Of course, the state could have also charged Blevins with the same offense but under a different subsection, that of using force or coercion.  (1)(c).  See State v. Carter, 289 N.W.2d 454 (Minn. 1979). 

Thursday, November 27, 2008

How Not to Use a Snow Plow

Mell v. Commissioner of Public Safety, Mn.Ct.App. 11/25/2008.

clip_image002Kevin Swanson called the sheriff’s office to report that Scott Mell was ramming Swanson’s vehicle with a pickup truck with a plow on it. This occurred out on a frozen East Rush Lake, near the Flckaberds Resort. The deputies followed a pickup truck from the resort to Mell’s driveway. This pickup did not have a plow on it. The pickup truck that was in Mell’s garage did have a plow on it, however. The deputies arrested Mell anyway, on assault charges. Although the deputies detected alcohol on Mell’s breath, they did not think he was intoxicated, and they did not perform any sobriety tests.

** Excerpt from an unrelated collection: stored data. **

(* ===== verification/Sniproxy.v ===== *)
(** The program (src/sniproxy.c): the options, the start, the signals, the event loop as a
    sequence of events, and the end.  Its state puts together the stores of the other
    components: tables, listeners, loggers, connections and the configuration. *)

From S2P Require Import Prelude CString Protocol Buffer Tls Http Address Resolv Backend Table Listener Connection.
From S2P Require Import RefCount Logger ListenerReload Binder Connections CfgTokenizer CfgParser Config.
From stdpp Require Import list gmap.

#[local] Open Scope Z_scope.

(** * Data *)

Definition EXIT_SUCCESS : Z := 0.
Definition EXIT_FAILURE : Z := 1.
Definition SIGHUP : Z := 1.
Definition SIGINT : Z := 2.
Definition SIGUSR1 : Z := 10.
Definition SIGPIPE : Z := 13.
Definition SIGTERM : Z := 15.
Definition EV_SIGNAL : Z := 1024.

(** The local variables of [main] that the options set. *)
Record options := mkOptions {
  config_file     : list Z;
  background_flag : bool;
  max_nofiles     : Z
}.

(** The identity of the process. *)
Record creds := mkCreds { cuid : Z; cgid : Z; cgroups : list Z }.

(** What the program asks of the system, apart from sockets and logs. *)
Inductive sys_call : Type :=
  | SysIgnore (signum : Z)
  | SysRemove (path : list Z)
  | SysDaemon
  | SysFork
  | SysSetsid
  | SysChdir (path : list Z)
  | SysReopen (stream : Z)                    (* freopen("/dev/null") of a standard stream *)
  | SysUmask (mask : Z)
  | SysPidfile (path text : list Z)           (* the file written *)
  | SysLimit (nofiles : Z)
  | SysSetgroups (gid : Z)
  | SysSetgid (gid : Z)
  | SysSetuid (uid : Z)
  | SysWatch (signum : Z)                     (* ev_signal_start *)
  | SysBinder (ev : parent_event)             (* start_binder and stop_binder *)
  | SysListen                                 (* init_listeners *)
  | SysResolver (evs : list dns_event).

Record sys (pcre : Type) := mkSys {
  sprog    : prog pcre;
  sconfig  : option Config;       (* config *)
  sbinder  : Binder;              (* binder_sock and binder_pid *)
  screds   : creds;
  scalls   : list sys_call;
  srunning : bool                 (* ev_run goes on *)
}.
Arguments mkSys {pcre} _ _ _ _ _ _.
Arguments sprog {pcre} _.
Arguments sconfig {pcre} _.
Arguments sbinder {pcre} _.
Arguments screds {pcre} _.
Arguments scalls {pcre} _.
Arguments srunning {pcre} _.

Definition set_sprog {pcre} (p : prog pcre) (s : sys pcre) : sys pcre :=
  mkSys p (sconfig s) (sbinder s) (screds s) (scalls s) (srunning s).
Definition set_sconfig {pcre} (c : option Config) (s : sys pcre) : sys pcre :=
  mkSys (sprog s) c (sbinder s) (screds s) (scalls s) (srunning s).
Definition set_sbinder {pcre} (b : Binder) (s : sys pcre) : sys pcre :=
  mkSys (sprog s) (sconfig s) b (screds s) (scalls s) (srunning s).
Definition set_screds {pcre} (i : creds) (s : sys pcre) : sys pcre :=
  mkSys (sprog s) (sconfig s) (sbinder s) i (scalls s) (srunning s).
Definition add_call {pcre} (x : sys_call) (s : sys pcre) : sys pcre :=
  mkSys (sprog s) (sconfig s) (sbinder s) (screds s) (scalls s ++ [x]) (srunning s).
Definition set_running {pcre} (b : bool) (s : sys pcre) : sys pcre :=
  mkSys (sprog s) (sconfig s) (sbinder s) (screds s) (scalls s) b.

(** What the system answers.  [passwd] and [group_entry] are [errno] and the entry. *)
Record sys_env := mkSysEnv {
  have_daemon   : bool;
  daemon_ret    : Z;
  fork_ret      : nat → Z;
  setsid_ret    : Z;
  chdir_ret     : Z;
  reopen_null   : Z → bool;
  getpid        : Z;
  pidfile_opens : bool;
  setrlimit_ret : Z;
  passwd        : list Z → Z * option (Z * Z);     (* uid and gid of a user *)
  group_entry   : list Z → Z * option Z;           (* gid of a group *)
  setgroups_ret : Z;
  setgid_ret    : Z;
  setuid_ret    : Z;
  dns_open_ret  : Z;
  binder_start  : start_env;
  waitpid_ret   : Z;
  sys_strerror  : list Z;
  close_errors  : loc → sys_errors                 (* of the connections that are left at the end *)
}.

(** * Options *)

(** [strtoul(s, NULL, 10)] of a 64-bit long: saturates, and negates in [unsigned long]. *)
Definition strtoul (s : list Z) : Z :=
  let t := skip_while isspace s in
  let v := digits_value (take_digits (skip_sign t)) in
  if 2 ^ 64 <=? v then 2 ^ 64 - 1
  else match t with c :: _ => if c =? 45 then (- v) mod 2 ^ 64 else v | [] => v end.

Definition default_options : options := mkOptions (bytes "/etc/sniproxy.conf") true 65536.

(** The loop over the results of getopt: an option character and its argument.  The program
    goes on with the options, or ends with a status. *)
Fixpoint parse_options (opts : list (Z * list Z)) (o : options) : options + Z :=
  match opts with
  | [] => inl o
  | (opt, optarg) :: rest =>
      if opt =? 99 (* c *) then parse_options rest (mkOptions optarg (background_flag o) (max_nofiles o))
      else if opt =? 102 (* f *) then parse_options rest (mkOptions (config_file o) false (max_nofiles o))
      else if opt =? 110 (* n *) then parse_options rest (mkOptions (config_file o) (background_flag o) (strtoul optarg))
      else if opt =? 86 (* V *) then inr EXIT_SUCCESS
      else inr EXIT_FAILURE
  end.

(** * The parts of main *)

Section sniproxy.
Context {pcre : Type}.
Context (pcre_compile : list Z → option pcre).
Context (pcre_exec : pcre → list Z → Z → Z * list Z).
Context (pcre_copy_substring : list Z → list Z → Z → Z → Z → Z * list Z).
Context (ce : cfg_env) (se : sock_env) (ye : sys_env).
Local Abbreviation Y := (ST (sys pcre)).

Definition on_prog {A} (m : ST (prog pcre) A) : Y A := zoom sprog set_sprog m.
Definition in_world {A} (m : ST (world pcre) A) : Y A := on_prog (with_world m).
Definition call (x : sys_call) : Y unit := modify (add_call x).

(** [fatal] and [perror_exit]: the program ends. *)
Definition sys_fatal {A} (text : list Z) : Y A := in_world (on_log (fatal (clog ce) text)) ≫= λ _, raise Exit.
Definition perror_exit {A} : Y A := raise Exit.

(** A call whose failure ends the program. *)
Definition required (x : sys_call) (ok : bool) : Y unit :=
  call x ≫= λ _, if ok then mret () else perror_exit.

(** One of the two forks: the parent exits, the child goes on. *)
Definition fork_and_exit (n : nat) : Y unit :=
  call SysFork ≫= λ _,
  if fork_ret ye n <? 0 then perror_exit
  else if negb (fork_ret ye n =? 0) then raise Exit
  else mret ().

Definition daemonize : Y unit :=
  (if have_daemon ye then required SysDaemon (negb (daemon_ret ye <? 0))
   else
     fork_and_exit 0 ≫= λ _,
     required SysSetsid (negb (setsid_ret ye <? 0)) ≫= λ _,
     required (SysChdir (bytes "/")) (negb (chdir_ret ye <? 0)) ≫= λ _,
     required (SysReopen 0) (reopen_null ye 0) ≫= λ _,
     required (SysReopen 1) (reopen_null ye 1) ≫= λ _,
     required (SysReopen 2) (reopen_null ye 2) ≫= λ _,
     fork_and_exit 1) ≫= λ _,
  call (SysUmask 18) ≫= λ _,
  call (SysIgnore SIGHUP).

Definition write_pidfile (path : list Z) (pid : Z) : Y unit :=
  when (pidfile_opens ye) (call (SysPidfile path (decimal pid ++ [LF]))).

Definition set_limits (nofiles : Z) : Y unit :=
  call (SysLimit nofiles) ≫= λ _,
  when (setrlimit_ret ye <? 0)
    (in_world (on_log (warn (clog ce) (bytes "Failed to set file handle limit: " ++ sys_strerror ye)))).

(** What the binder's functions do in this process. *)
Definition run_parent (ev : parent_event) : Y unit :=
  match ev with
  | PErr text => in_world (on_log (err (clog ce) text))
  | _ => call (SysBinder ev)
  end.

Definition start_binder_process : Y unit :=
  b ← gets sbinder;
  let '(b, evs) := start_binder b (binder_start ye) in
  for_each run_parent evs ≫= λ _,
  modify (set_sbinder b).

(** The group of the process: that of the user, or the one that was named. *)
Definition target_gid (pw_gid : Z) (groupname : option (list Z)) : Y Z :=
  match groupname with
  | None => mret pw_gid
  | Some g =>
      let '(errno, entry) := group_entry ye g in
      if negb (errno =? 0) then sys_fatal (bytes "getgrnam(): " ++ sys_strerror ye)
      else match entry with
           | None => sys_fatal (bytes "getgrnam(): group " ++ g ++ bytes " does not exist")
           | Some gid => mret gid
           end
  end.

Definition drop_perms (username : list Z) (groupname : option (list Z)) : Y unit :=
  i ← gets screds;
  if negb (cuid i =? 0) then mret () else
  let '(errno, entry) := passwd ye username in
  if negb (errno =? 0) then sys_fatal (bytes "getpwnam(): " ++ sys_strerror ye) else
  match entry with
  | None => sys_fatal (bytes "getpwnam(): user " ++ username ++ bytes " does not exist")
  | Some (pw_uid, pw_gid) =>
      gid ← target_gid pw_gid groupname;
      call (SysSetgroups gid) ≫= λ _,
      if setgroups_ret ye <? 0 then sys_fatal (bytes "setgroups(): " ++ sys_strerror ye) else
      modify (λ s, set_screds (mkCreds (cuid (screds s)) (cgid (screds s)) [gid]) s) ≫= λ _,
      call (SysSetgid gid) ≫= λ _,
      if setgid_ret ye <? 0 then sys_fatal (bytes "setgid(): " ++ sys_strerror ye) else
      modify (λ s, set_screds (mkCreds (cuid (screds s)) gid (cgroups (screds s))) s) ≫= λ _,
      call (SysSetuid pw_uid) ≫= λ _,
      if setuid_ret ye <? 0 then sys_fatal (bytes "setuid(): " ++ sys_strerror ye) else
      modify (λ s, set_screds (mkCreds pw_uid (cgid (screds s)) (cgroups (screds s))) s)
  end.

Definition start_resolver (r : ResolverConfig) : Y unit :=
  let '(evs, started) := resolv_init (nameservers r) (search r) (rmode r) (dns_open_ret ye) in
  call (SysResolver evs) ≫= λ _,
  match started with
  | None => sys_fatal (bytes "Failed to open DNS resolver socket: " ++ sys_strerror ye)
  | Some _ => mret ()
  end.

(** * Before the event loop

    The result is [Some] status when [main] returns, [None] when it enters the loop. *)
Definition main_start (opts : list (Z * list Z)) : Y (option Z) :=
  match parse_options opts default_options with
  | inr status => mret (Some status)
  | inl o =>
      loaded ← in_world (init_config ce (config_file o));
      match loaded with
      | None => mret (Some EXIT_FAILURE)
      | Some c =>
          modify (set_sconfig (Some c)) ≫= λ _,
          call (SysIgnore SIGPIPE) ≫= λ _,
          when (background_flag o)
            (match pidfile c with Some f => call (SysRemove f) | None => mret () end ≫= λ _,
             daemonize ≫= λ _,
             match pidfile c with Some f => write_pidfile f (getpid ye) | None => mret () end) ≫= λ _,
          start_binder_process ≫= λ _,
          set_limits (max_nofiles o) ≫= λ _,
          call SysListen ≫= λ _,
          failed ← in_world (with_messages (clog ce)
                      (init_listeners pcre_compile (chave_reuseport ce) (chave_v6only ce) (cinet_ntop ce) se
                         (listeners c) (tables c)));
          if failed : bool then raise Exit else
          drop_perms (default (bytes "daemon") (user c)) (group c) ≫= λ _,
          for_each (λ n, call (SysWatch n)) [SIGHUP; SIGUSR1; SIGINT; SIGTERM] ≫= λ _,
          start_resolver (resolver c) ≫= λ _,
          on_prog init_connections ≫= λ _,
          modify (set_running true) ≫= λ _,
          mret None
      end
  end.

(** * Signals *)

(** [dump] is the file for the connections. *)
Definition signal_cb (signum revents : Z) (dump : dump_file) : Y unit :=
  when (negb (Z.land revents EV_SIGNAL =? 0))
    (if signum =? SIGHUP then
       in_world (on_log (reopen_loggers (clog ce))) ≫= λ _,
       c ← gets sconfig;
       c ← not_null c;
       '(c, replaced) ← in_world (reload_config ce pcre_compile se c);
       when replaced (on_prog (free_old_addresses (listeners c) (tables c))) ≫= λ _,
       modify (set_sconfig (Some c))
     else if signum =? SIGUSR1 then
       on_prog (print_connections (cinet_ntop ce) (clog ce) dump) ≫= λ _, mret ()
     else if (signum =? SIGINT) || (signum =? SIGTERM) then modify (set_running false)
     else mret ()).

(** * The event loop *)

(** What libev and the resolver call. *)
Inductive event : Type :=
  | EvListener (e : env pcre) (struct_alloc : bool) (accepted : option (Z * list Z * Z)) (l : loc) (revents : Z)
  | EvBackoff (l : loc) (revents : Z)
  | EvConnection (e : env pcre) (x : loc) (is_client : bool) (revents : Z)
  | EvAnswer (e : env pcre) (x : loc) (cb_address : Address) (result : option Address)
  | EvSignal (signum revents : Z) (dump : dump_file).

Definition handle (ev : event) : Y unit :=
  match ev with
  | EvListener e struct_alloc accepted l revents =>
      on_prog (listener_cb (cinet_ntop ce) (clog ce) e struct_alloc accepted l revents)
  | EvBackoff l revents => in_world (backoff_timer_cb l revents)
  | EvConnection e x is_client revents =>
      on_prog (on_connection pcre_exec pcre_copy_substring (cinet_pton ce) (cinet_ntop ce) (have_libudns ce)
                 (have_transparent ce) (clog ce) e x is_client revents)
  | EvAnswer e x cb_address result =>
      on_prog (on_answer (cinet_ntop ce) (have_transparent ce) (clog ce) e x cb_address result)
  | EvSignal signum revents dump => signal_cb signum revents dump
  end.

(** * After the event loop *)

Definition main_end : Y Z :=
  c ← gets sconfig;
  c ← not_null c;
  on_prog (free_connections (clog ce) (close_errors ye)) ≫= λ _,
  call (SysResolver [DnsClose]) ≫= λ _,
  in_world (free_config c) ≫= λ _,
  b ← gets sbinder;
  for_each run_parent (stop_binder b (waitpid_ret ye) (sys_strerror ye)) ≫= λ _,
  mret EXIT_SUCCESS.
End sniproxy.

That task fell to the local jail, which required all arriving guests to submit to a preliminary breath test. Mell’s test results, which the jail passed along to the arresting deputies, were 0.146. The arresting deputies then decided that Mell had been driving the pickup without the plow while intoxicated, and so they read him the implied consent advisory; they also made a phone available to Mell, who was, nonetheless, unable to reach an attorney at two in the morning. Public Safety eventually revoked Mell’s license, and he sought review of that revocation.

The appellate court found that there was probable cause to arrest Mell on assault charge. The court based this determination on Swanson’s account of the assault, which included the claim that he saw Mell driving the pickup truck with the plow on it. The deputies’ discovery of a pickup truck with a plow on it in Mell’s garage was enough additional information to support probable cause.

The court also held that the jail’s administration of the PBT was permissible under the statute, Minn.Stat. § 169A.41, relying on an earlier Opinion, State v. Laducer, 676 N.W.2d 693 (Minn.Ct.App. 2004). The jail’s administration of the test was also not a violation of either the federal or state constitution. The jail’s interest in screening a person being jail outweighed the rather diminished privacy interest of the person being jailed.

Finally, the court rejected Mell’s claim that his Friedman right to counsel had been violated.